- [Task prompt] Extract from the entries below, exactly as given, only the lines from the line containing "log (world s) ++" to the line containing "unfold gateOf. by", both lines included.

- [Data for this task]
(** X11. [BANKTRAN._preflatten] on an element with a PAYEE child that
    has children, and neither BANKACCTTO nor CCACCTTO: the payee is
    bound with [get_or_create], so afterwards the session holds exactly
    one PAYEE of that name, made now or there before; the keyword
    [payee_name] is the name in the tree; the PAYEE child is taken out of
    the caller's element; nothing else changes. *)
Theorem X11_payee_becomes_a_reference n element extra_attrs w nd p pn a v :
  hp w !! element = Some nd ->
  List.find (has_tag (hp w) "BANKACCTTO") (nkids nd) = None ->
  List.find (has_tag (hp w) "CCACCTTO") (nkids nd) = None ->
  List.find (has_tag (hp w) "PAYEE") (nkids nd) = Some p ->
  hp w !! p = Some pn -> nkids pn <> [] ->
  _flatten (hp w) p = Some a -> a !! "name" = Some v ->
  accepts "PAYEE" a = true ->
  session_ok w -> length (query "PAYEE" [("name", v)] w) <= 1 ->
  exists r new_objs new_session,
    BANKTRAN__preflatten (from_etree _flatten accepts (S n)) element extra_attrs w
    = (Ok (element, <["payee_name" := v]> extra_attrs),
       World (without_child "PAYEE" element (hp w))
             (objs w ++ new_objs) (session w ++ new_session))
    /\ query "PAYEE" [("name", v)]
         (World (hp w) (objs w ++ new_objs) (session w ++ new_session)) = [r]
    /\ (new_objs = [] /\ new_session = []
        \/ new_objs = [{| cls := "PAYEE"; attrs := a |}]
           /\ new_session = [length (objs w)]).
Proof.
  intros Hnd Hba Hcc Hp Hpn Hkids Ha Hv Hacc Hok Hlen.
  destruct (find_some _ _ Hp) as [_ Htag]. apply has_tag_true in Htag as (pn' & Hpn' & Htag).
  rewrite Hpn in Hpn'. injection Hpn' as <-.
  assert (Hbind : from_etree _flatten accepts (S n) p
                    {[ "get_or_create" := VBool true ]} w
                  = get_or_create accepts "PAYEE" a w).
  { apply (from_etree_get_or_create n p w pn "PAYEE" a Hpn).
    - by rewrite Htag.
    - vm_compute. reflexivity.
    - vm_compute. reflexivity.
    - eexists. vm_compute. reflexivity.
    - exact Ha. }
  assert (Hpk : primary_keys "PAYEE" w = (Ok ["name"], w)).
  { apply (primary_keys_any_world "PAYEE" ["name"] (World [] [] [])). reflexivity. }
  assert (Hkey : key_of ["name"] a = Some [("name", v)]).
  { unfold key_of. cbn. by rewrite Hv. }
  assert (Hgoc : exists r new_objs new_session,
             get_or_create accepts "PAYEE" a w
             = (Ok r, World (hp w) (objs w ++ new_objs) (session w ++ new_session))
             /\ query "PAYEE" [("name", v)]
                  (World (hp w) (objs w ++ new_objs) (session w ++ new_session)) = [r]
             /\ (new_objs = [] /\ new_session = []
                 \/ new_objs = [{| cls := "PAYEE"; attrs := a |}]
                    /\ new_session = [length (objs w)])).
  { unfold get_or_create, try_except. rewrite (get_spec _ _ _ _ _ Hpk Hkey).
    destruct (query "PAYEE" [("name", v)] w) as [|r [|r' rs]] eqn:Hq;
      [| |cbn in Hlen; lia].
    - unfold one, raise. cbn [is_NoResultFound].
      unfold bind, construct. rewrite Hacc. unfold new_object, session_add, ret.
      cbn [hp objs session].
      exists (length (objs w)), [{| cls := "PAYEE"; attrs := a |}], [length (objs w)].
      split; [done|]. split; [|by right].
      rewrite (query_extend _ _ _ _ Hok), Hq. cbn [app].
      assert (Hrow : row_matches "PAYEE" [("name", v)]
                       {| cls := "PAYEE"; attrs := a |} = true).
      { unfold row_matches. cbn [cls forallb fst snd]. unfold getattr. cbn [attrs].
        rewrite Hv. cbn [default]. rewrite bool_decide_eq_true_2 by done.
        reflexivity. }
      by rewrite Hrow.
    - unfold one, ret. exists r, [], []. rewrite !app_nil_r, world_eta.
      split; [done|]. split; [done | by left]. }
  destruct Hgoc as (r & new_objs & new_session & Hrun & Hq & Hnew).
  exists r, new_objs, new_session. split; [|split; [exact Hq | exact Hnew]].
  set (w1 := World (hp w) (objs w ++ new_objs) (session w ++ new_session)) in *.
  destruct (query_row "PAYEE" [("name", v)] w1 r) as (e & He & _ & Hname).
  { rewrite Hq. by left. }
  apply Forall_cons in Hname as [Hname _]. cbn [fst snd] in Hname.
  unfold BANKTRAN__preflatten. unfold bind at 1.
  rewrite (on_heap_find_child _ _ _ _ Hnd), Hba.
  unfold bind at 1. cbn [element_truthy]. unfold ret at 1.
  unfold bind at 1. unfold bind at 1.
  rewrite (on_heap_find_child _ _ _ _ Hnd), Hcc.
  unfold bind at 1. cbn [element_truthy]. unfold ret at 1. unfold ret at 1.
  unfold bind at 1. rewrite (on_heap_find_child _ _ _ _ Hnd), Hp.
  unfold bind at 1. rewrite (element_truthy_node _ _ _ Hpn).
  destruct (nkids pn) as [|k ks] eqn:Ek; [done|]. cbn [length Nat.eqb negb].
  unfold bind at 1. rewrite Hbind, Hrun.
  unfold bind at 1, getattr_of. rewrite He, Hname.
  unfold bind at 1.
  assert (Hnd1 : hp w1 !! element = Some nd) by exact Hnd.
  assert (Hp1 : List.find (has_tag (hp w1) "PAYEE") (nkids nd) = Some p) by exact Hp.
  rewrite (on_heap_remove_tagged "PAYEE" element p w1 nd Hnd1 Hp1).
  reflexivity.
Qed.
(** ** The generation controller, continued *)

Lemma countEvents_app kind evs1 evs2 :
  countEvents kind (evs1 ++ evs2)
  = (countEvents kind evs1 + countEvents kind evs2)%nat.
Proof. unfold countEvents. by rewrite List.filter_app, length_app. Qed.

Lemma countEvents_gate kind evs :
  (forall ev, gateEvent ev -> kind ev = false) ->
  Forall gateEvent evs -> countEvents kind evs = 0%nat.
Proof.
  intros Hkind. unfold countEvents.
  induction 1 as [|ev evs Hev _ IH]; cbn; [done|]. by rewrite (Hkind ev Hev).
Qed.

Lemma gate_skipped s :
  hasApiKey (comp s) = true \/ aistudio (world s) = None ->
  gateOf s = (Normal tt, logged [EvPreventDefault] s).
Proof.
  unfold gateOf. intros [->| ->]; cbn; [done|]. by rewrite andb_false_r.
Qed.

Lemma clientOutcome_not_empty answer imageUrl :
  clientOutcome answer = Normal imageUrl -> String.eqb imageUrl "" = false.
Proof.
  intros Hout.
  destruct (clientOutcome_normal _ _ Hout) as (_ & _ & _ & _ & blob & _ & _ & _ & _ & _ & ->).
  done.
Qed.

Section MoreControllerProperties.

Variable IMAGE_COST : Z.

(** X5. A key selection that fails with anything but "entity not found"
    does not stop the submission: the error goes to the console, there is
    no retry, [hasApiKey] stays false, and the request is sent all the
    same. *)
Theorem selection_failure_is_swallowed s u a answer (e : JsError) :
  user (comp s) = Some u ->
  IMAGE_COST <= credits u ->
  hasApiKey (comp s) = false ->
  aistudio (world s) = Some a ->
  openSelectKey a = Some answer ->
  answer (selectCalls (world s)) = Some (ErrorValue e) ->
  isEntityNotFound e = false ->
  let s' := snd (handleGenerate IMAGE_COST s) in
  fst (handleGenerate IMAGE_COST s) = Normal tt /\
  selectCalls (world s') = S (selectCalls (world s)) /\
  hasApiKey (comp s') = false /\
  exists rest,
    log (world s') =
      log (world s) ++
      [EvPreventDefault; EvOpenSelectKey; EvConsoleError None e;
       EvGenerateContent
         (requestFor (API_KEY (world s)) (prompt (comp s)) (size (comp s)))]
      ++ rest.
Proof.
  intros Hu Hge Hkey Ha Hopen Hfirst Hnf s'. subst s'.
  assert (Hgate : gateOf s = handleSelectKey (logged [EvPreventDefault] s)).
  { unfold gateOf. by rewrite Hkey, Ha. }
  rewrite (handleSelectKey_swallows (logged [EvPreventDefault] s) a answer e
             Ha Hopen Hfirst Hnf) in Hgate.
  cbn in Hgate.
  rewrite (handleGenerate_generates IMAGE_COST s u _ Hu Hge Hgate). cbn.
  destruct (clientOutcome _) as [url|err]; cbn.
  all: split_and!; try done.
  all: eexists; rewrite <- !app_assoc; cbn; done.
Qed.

- [Written answer]
      log (world s) ++
      [EvPreventDefault; EvOpenSelectKey; EvConsoleError None e;
       EvGenerateContent
         (requestFor (API_KEY (world s)) (prompt (comp s)) (size (comp s)))]
      ++ rest.
Proof.
  intros Hu Hge Hkey Ha Hopen Hfirst Hnf s'. subst s'.
  assert (Hgate : gateOf s = handleSelectKey (logged [EvPreventDefault] s)).
  { unfold gateOf. by rewrite Hkey, Ha. }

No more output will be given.